UA inhibited tumorsphere formation from NSCLC cells. (A) Tumorsphere formation was inhibited by 20 µM UA or 100 µM S3I-201 treatment after the A549 and H460 cells were cultured in DMEM/F12 media containing epidermal growth factor (EGF), basic fibroblast growth factor (bFGF) and B27 for 14 days. Photographs were taken on days 0, 7, and 14. Black arrows indicate the single cells on day 0. (B) RT-qPCR of the mRNA isolated from the A549 and H460 tumorspheres to demonstrate the expression of CSC marker genes after treatment with 20 µM UA for 24 h.
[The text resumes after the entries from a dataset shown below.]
Lemma call_ginv c s : enabled c s → ginv s → ok_ (run_call c s) = true → ginv (run_call c s) ∧ hands s (run_call c s).
Proof.
  intros He Hi Hok. pose proof (g_delay s Hi) as Hd. pose proof (g_remote s Hi) as Hrm.
  destruct c as [e| | | |f l1 l2|e|e f q|er wr err self|e l1 d l2]; cbn [enabled run_call] in *.
  - assert (ginv (set_connect true (mark_started s))) as Hi0 by by apply (g_frame s).
    destruct (may_exec _ _ _ (g_startInLoop e _ Hi0) Hok) as (_ & Hi1 & Hh). split; [exact Hi1|by left].
  - split; [|by left]. apply (g_frame s); try done. cbn. by rewrite count_app, Hrm.
  - split; [|by left]. apply (g_frame s); try done. change (count FReset (pending_ s ++ [FStop]) = count FReset (pending_ s)).
    rewrite count_app. change (count FReset [FStop]) with 0%nat. lia.
  - split; [|by left]. apply (g_frame s); try done. cbn. by rewrite count_app, Hrm.
  - split; [|by left]. rewrite He, count_app, count_cons in Hrm. apply (g_frame s); try done; cbn.
    + rewrite count_app, count_cons. change (count FReset []) with 0%nat. destruct (decide (f = FReset)); lia.
    + rewrite He, !count_app, count_cons. destruct (decide (f = FReset)); lia.
  - assert (ginv (set_connect true (set_delay kInitRetryDelayMs [] (setState kDisconnected s)))) as Hi0.
    { destruct Hi as [H1 H2 H3 H4 H5 H6 H7]. by split. }
    destruct (may_exec _ _ _ (g_startInLoop e _ Hi0) Hok) as (_ & Hi1 & Hh). split; [exact Hi1|by left].
  - destruct (may_exec _ _ _ (g_functor e f q s Hi He) Hok) as (_ & Hi1 & Hh). split; [exact Hi1|by left].
  - destruct (may_exec _ _ _ (g_handleEvent er wr err self s Hi) Hok) as (_ & Hi1 & Hh). by split.
  - assert (ginv (set_loop (pending_ s) (l1 ++ l2) (remote_ s) s)) as Hi0 by by apply (g_frame s).
    destruct (may_exec _ _ _ (g_startInLoop e _ Hi0) Hok) as (_ & Hi1 & Hh). split; [exact Hi1|by left].
Qed.

Lemma creachable_ginv s : creachable s → ok_ s = true → ginv s.
Proof.
  intros Hr. assert (∀ a, rtc cstep a s → (ok_ a = true → ginv a) → ok_ s = true → ginv s) as H.
  { clear Hr. induction 1 as [|a b c (Hok & k & He & ->) _ IH]; [done|]. intros Ha. apply IH. intros Hok'.
    by apply call_ginv; [|apply Ha|]. }
  apply (H _ Hr). intros _. by split.
Qed.

(** ** Properties *)

(** C19: A connector loses no socket and closes none twice.  However its calls
    (from any thread, in any order), the loop and the kernel's answers
    interleave, as long as no assertion has failed: every socket it opened is,
    once, closed, handed to its user, or the one registered with the poller,
    and a socket is handed over only from [kConnecting] and while a connection
    is wanted.  Assertions do fail in some interleavings
    ([start_after_stop_aborts], [start_when_connected_aborts],
    [restart_when_connecting_aborts], [early_retry_aborts]); none does if the
    users and the loop keep to the contract [in_contract]: [start] only when
    nothing is going on, [restart] only when connected and reset, no timer
    before the queued reset has run.  Then also the registered socket is exactly
    that of the state [kConnecting], and at most one attempt is under way or to
    come. *)
Theorem connector_keeps_its_sockets s :
  (creachable s → ok_ s = true →
    closed_ s ++ handed_ s ++ current s ≡ₚ seq 0 (sockets_ s) ∧
    (state_ s = kConnecting → ∃ fd, channel_ s = Some (fd, true)) ∧
    (∀ s', cstep s s' → ok_ s' = true → handed_ s' = handed_ s ∨
      connect_ s = true ∧ state_ s = kConnecting ∧ state_ s' = kConnected ∧ ∃ fd, handed_ s' = handed_ s ++ [fd])) ∧
  (contract_reachable s →
    creachable s ∧ ok_ s = true ∧ (state_ s = kConnecting ↔ ∃ fd, channel_ s = Some (fd, true)) ∧
    (starts s + length (current s) ≤ 1)%nat).
Proof.
  split.
  - intros Hr Hok. pose proof (creachable_ginv s Hr Hok) as Hi. split; [apply Hi|]. split; [apply Hi|].
    intros s' (_ & c & He & ->) Hok'. by apply call_ginv.
  - intros Hr. pose proof (contract_inv s Hr) as Hi. split; [by apply contract_creachable|]. split; [apply Hi|].
    pose proof (k_chan s Hi) as Hc. split.
    + split; [intros Hst; by rewrite Hst in Hc; destruct Hc|]. intros [fd Hfd]. by eapply event_connecting.
    + pose proof (k_idle s Hi) as Hd. pose proof (k_starts s Hi). unfold current.
      destruct (channel_ s) as [[fd []]|] eqn:Ech; [|cbn; lia..].
      rewrite Hd; [cbn; lia|]. rewrite (event_connecting fd s Hi Ech). done.
Qed.

(** Within the contract retries back off and never stop by themselves: since the last restart
    the k-th delay was min(500 * 2^k, 30000) ms, and a connector that was
    started, is still wanted, has not met a final error and is neither
    connecting nor connected has exactly one start to come. *)
Theorem connector_retries s (Hr : contract_reachable s) :
  (∀ k d, delays_ s !! k = Some d → d = Z.min (kInitRetryDelayMs * 2 ^ Z.of_nat k) kMaxRetryDelayMs) ∧
  (started_ s = true → connect_ s = true → given_up_ s = false →
    state_ s = kConnected ∨ (∃ fd, state_ s = kConnecting ∧ channel_ s = Some (fd, true)) ∨
    state_ s = kDisconnected ∧ starts s = 1%nat).
Proof.
  apply contract_inv in Hr as Hi. split.
  - intros k d Hk. rewrite (k_delays s Hi), list_lookup_fmap in Hk.
    apply fmap_Some in Hk as (k' & Hk' & ->). by apply lookup_seq in Hk' as [-> _].
  - intros Hs Hc Hg. pose proof (k_chan s Hi) as Hch. destruct (state_ s) eqn:Hst.
    + right; right. split; [done|]. by apply (k_live s Hi).
    + right; left. destruct Hch as (_ & fd & ?). by exists fd.
    + by left.
Qed.

(** A run: the first attempt is refused at once, the second at the first
    event, the third succeeds. *)
Definition demo_retry : Connector := exec (start (Some ECONNREFUSED)) (mark_started Connector_new).
Definition demo_second : Connector :=
  exec (handleEvent true true 111 false)
    (exec (startInLoop (Some EINPROGRESS)) (set_loop (pending_ demo_retry) [] (remote_ demo_retry) demo_retry)).
Definition demo_reset : Connector :=
  exec (run_functor (Some OK) FReset) (set_loop [] (timers_ demo_second) (remote_ demo_second) demo_second).
Definition demo_connected : Connector :=
  exec (handleEvent false true 0 false) (exec (startInLoop (Some EINPROGRESS)) (set_loop [] [] [] demo_reset)).

(** One more step of a run on concrete states. *)
Lemma contract_run c a s : enabled c a → in_contract c a → rtc contract_step (run_call c a) s → rtc contract_step a s.
Proof. intros He Hc. apply rtc_l. by exists c. Qed.

Lemma contract_done a s : a = s → rtc contract_step a s.
Proof. intros ->. apply rtc_refl. Qed.

Ltac demo_step c := apply (contract_run c);
  [vm_compute; first [exact I | eexists; reflexivity | reflexivity]
  |vm_compute; first [exact I | by repeat split | apply not_elem_of_nil]
  |].

Lemma demo_second_reachable : contract_reachable demo_second.
Proof.
  unfold contract_reachable. demo_step (CStart ECONNREFUSED). demo_step (CTimer EINPROGRESS [] 500 []).
  demo_step (CEvent true true 111 false). apply contract_done. vm_compute. reflexivity.
Qed.

Lemma demo_reset_reachable : contract_reachable demo_reset.
Proof.
  unfold contract_reachable. etrans; [apply demo_second_reachable|]. demo_step (CFunctor OK FReset []). apply contract_done. vm_compute. reflexivity.
Qed.

Lemma demo_connected_reachable : contract_reachable demo_connected.
Proof.
  unfold contract_reachable. etrans; [apply demo_reset_reachable|]. demo_step (CTimer EINPROGRESS [] 1000 []).
  demo_step (CEvent false true 0 false). apply contract_done. vm_compute. reflexivity.
Qed.

Lemma connector_keeps_its_sockets_witness :
  closed_ demo_connected = [0; 1]%nat ∧ handed_ demo_connected = [2]%nat ∧ ok_ demo_connected = true ∧
  closed_ demo_connected ++ handed_ demo_connected ++ current demo_connected ≡ₚ seq 0 (sockets_ demo_connected).
Proof.
  split; [reflexivity|]. split; [reflexivity|].
  destruct (connector_keeps_its_sockets demo_connected) as [H1 H2].
  destruct (H2 demo_connected_reachable) as (H3 & H4 & _). split; [exact H4|]. exact (proj1 (H1 H3 H4)).
Defined.

Lemma connector_retries_witness : delays_ demo_reset = [500; 1000] ∧ timers_ demo_reset = [1000] ∧
  (delays_ demo_reset !! 1%nat = Some 1000 → 1000 = Z.min (kInitRetryDelayMs * 2 ^ Z.of_nat 1) kMaxRetryDelayMs).
Proof.
  split; [reflexivity|]. split; [reflexivity|].
  exact (proj1 (connector_retries demo_reset demo_reset_reachable) 1%nat 1000).
Defined.

(** ** What the contract excludes *)

(** [stop] leaves the timer of the next attempt set: a [start] before it fires
    connects at once, and the timer then finds the connector connecting. *)
Definition demo_restarted : Connector :=
  run_call (CStart EINPROGRESS) (run_call (CFunctor OK FStop []) (run_call CStop demo_retry)).

Lemma start_after_stop_aborts : timers_ demo_restarted = [500] ∧ ok_ demo_restarted = true ∧
  ok_ (run_call (CTimer EINPROGRESS [] 500 []) demo_restarted) = false.
Proof. done. Qed.

(** [restart] while an attempt is under way: the channel is not reset. *)
Lemma restart_when_connecting_aborts fd e s : channel_ s = Some (fd, true) → e ∈ [OK; EINPROGRESS; EINTR; EISCONN] →
  ok_ (run_call (CRestart e) s) = false.
Proof.
  intros Hc He. cbn [run_call]. unfold exec, restart, startInLoop, connect, connecting, mbind, ST_bind, st_modify, st_get, lift.
  cbn. rewrite !elem_of_cons in He. destruct He as [-> |[-> |[-> |[-> |He]]]]; cbn; rewrite ?Hc; [done..|by apply not_elem_of_nil in He].
Qed.

(** [start] on a connector whose connection is up, or was and is closed. *)
Lemma start_when_connected_aborts e s : state_ s = kConnected → fst (start e s) = AssertFail.
Proof. intros Hs. unfold start, startInLoop, mbind, ST_bind, st_modify, st_get, lift. cbn. by rewrite Hs. Qed.

(** A timer that fires before the end of the iteration that set it. *)
Lemma early_retry_aborts : contract_reachable demo_second ∧ ok_ (run_call (CTimer EINPROGRESS [] 1000 []) demo_second) = false ∧
  enabled (CTimer EINPROGRESS [] 1000 []) demo_second.
Proof. split; [apply demo_second_reachable|done]. Qed.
The representative expressions of NANOG, OCT4 and SOX2 are shown. The Cp values were normalized to the level of GAPDH mRNA, which was set to 100. (C) Western blotting of the CSC marker proteins, NANOG, OCT4, and SOX2, in A549 and H460 tumorspheres after treatment with 20 µM UA for 24 h. The relative levels of proteins were determined by densitometry and normalized to that of β-actin, which was set to 100. The data were confirmed after repeating the experiment 3 times. ** p < 0.01 and *** p < 0.001 (Student’s t-test).